I use these Place Value Charts as Wall Displays and for Place Value Games.
Children love large numbers. The more digits the more impressed they are! :)
1. Use a calculator and input any two digit number and then constantly double the number until it fills the screen and either gives an error or moves into scientific notation.
2. Listen to the banter that ensues. What are they saying? What teachable moments present themselves?
3. Ask the children to try and read the large numbers. NB - If you laminated these charts you can write on them with water soluble texta and wipe off the numbers when you need to. I place these charts at about eye level so that each day the kids can change the numbers. I have also placed these charts outside my room so that students walking by can start chatting about really big numbers.
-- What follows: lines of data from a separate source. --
(** The pipe joined, and the other side's count of opens before that. *)
Definition fifo_join (ino : Z) (e : PipeEnd) (nonblock : bool) (w : World) : World * result Errno (nat * Z) :=
  let existing := fifos w !! ino in
  let no_readers := match existing with Some id => readers (pipe_of w id) =? 0 | None => true end in
  if bool_decide (e = EndWrite) && nonblock && no_readers then (w, Err ENXIO)
  else
    let '(id, w) := match existing with
                    | Some id => (id, w)
                    | None => let id := length (heap w) in
                              (id, mkWorld (heap w ++ [make (Some ino)]) (<[ino := id]> (fifos w)) (opened w))
                    end in
    let p := pipe_of w id in
    let seen := if bool_decide (e = EndWrite) then reader_opens p else writer_opens p in
    (update_pipe id (count_on e) w, Ok (id, seen)).

Definition leave (id : nat) (e : PipeEnd) (w : World) : World :=
  match fifo (pipe_of w id) with
  | None => update_pipe id (give_back e) w
  | Some ino =>
      let w := update_pipe id (give_back e) w in
      let p := pipe_of w id in
      if (readers p =? 0) && (writers p =? 0) then mkWorld (heap w) (delete ino (fifos w)) (opened w) else w
  end.

Definition O_WRONLY : Z := 1.
Definition O_RDWR : Z := 2.
Definition O_ACCMODE : Z := 3.
Definition O_NONBLOCK : Z := 2048.

Definition end_of (flags : Z) : PipeEnd :=
  let mode := Z.land flags O_ACCMODE in
  if mode =? O_WRONLY then EndWrite else if mode =? O_RDWR then EndBoth else EndRead.

(** [open_fifo] up to its wait: the file is open, and [waits] says whether the
    call goes on to wait for the other side, with the count it saw. *)
Record Opening := mkOpening { o_pipe : nat; o_end : PipeEnd; o_seen : Z; o_waits : bool }.

Definition open_fifo (ino flags : Z) (w : World) : World * result Errno Opening :=
  let e := end_of flags in
  let nonblock := negb (Z.land flags O_NONBLOCK =? 0) in
  match fifo_join ino e nonblock w with
  | (w, Ok (id, seen)) =>
      (mkWorld (heap w) (fifos w) ((id, e) :: opened w),
       Ok (mkOpening id e seen (negb (bool_decide (e = EndBoth)) && negb nonblock)))
  | (w, Err err) => (w, Err err)
  | (w, Stuck s) => (w, Stuck s)
  end.

(** [arrived], for a file that holds one end. *)
Definition arrived (w : World) (o : Opening) : bool :=
  let p := pipe_of w (o_pipe o) in
  let '(want, opens) :=
    if bool_decide (o_end o = EndWrite) then (readers p, reader_opens p) else (writers p, writer_opens p) in
  (0 <? want) || negb (opens =? o_seen o).

Definition create_pair (w : World) : World * (nat * nat) :=
  let id := length (heap w) in
  (mkWorld (heap w ++ [mkPipe (mkBuffer [] 0) 1 1 0 0 None]) (fifos w) ((id, EndRead) :: (id, EndWrite) :: opened w), (id, id)).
NB If you are not keen to write on them, I find using blu-tac to stick numeral cards on works very well. I also get students to change these number each day.
4. Teach the conventions of reading large numbers by introducing the 'Units' family. 'If you can read a three digit number you can read any number.'
(NB there is a field of thought that says we should not refer to the 'Ones Family' as it can lead to confusion between zeros '0' and Ones. Discuss this with your students to see what they think)
5. Introduce the 'Thousands' place value chart. (read the 3 digit number and then the name of the 'family' then move on to the 'Units' chart)
- How many years ago was the Great Pyramid of Giza constructed?
- Ask the adults in your home for examples of where they use 'thousands'.
6. Introduce the 'Millions' place value chart. Then read the 3 digit number on the millions chart followed by the family name. Move to the thousands chart and do the same and then move on to the Units chart and do the same.
Once students get the pattern of reading the 3 digit number followed by the family name and then moving on to the next chart they are on their way to being able to read any number.
Two sets of numerals (0-9) are included in the download.
- List the top five most populated cities in the world.
- What is the combined total population of these cities?
- How many rivots in the Eiffel Tower?
- How many cubic centimeters in one cubic metre?
- Estimate how long would it take to count to a million counting at one number a second 24 hours a day?
- Use a calculator to work out how long it would take to count to a million at one number per second.
- List the world's top five money earners for last year from only one of these professions - singers, bands, actors or sportspeople.
- If you made $50 000 a year how long would it take to make some of these amounts?
- If your heart beats about 40 000 000 times a year how many times has your heart beaten up to today? Ok, you might run out of digits on your calculator so try using this Online Heartbeat Calculator.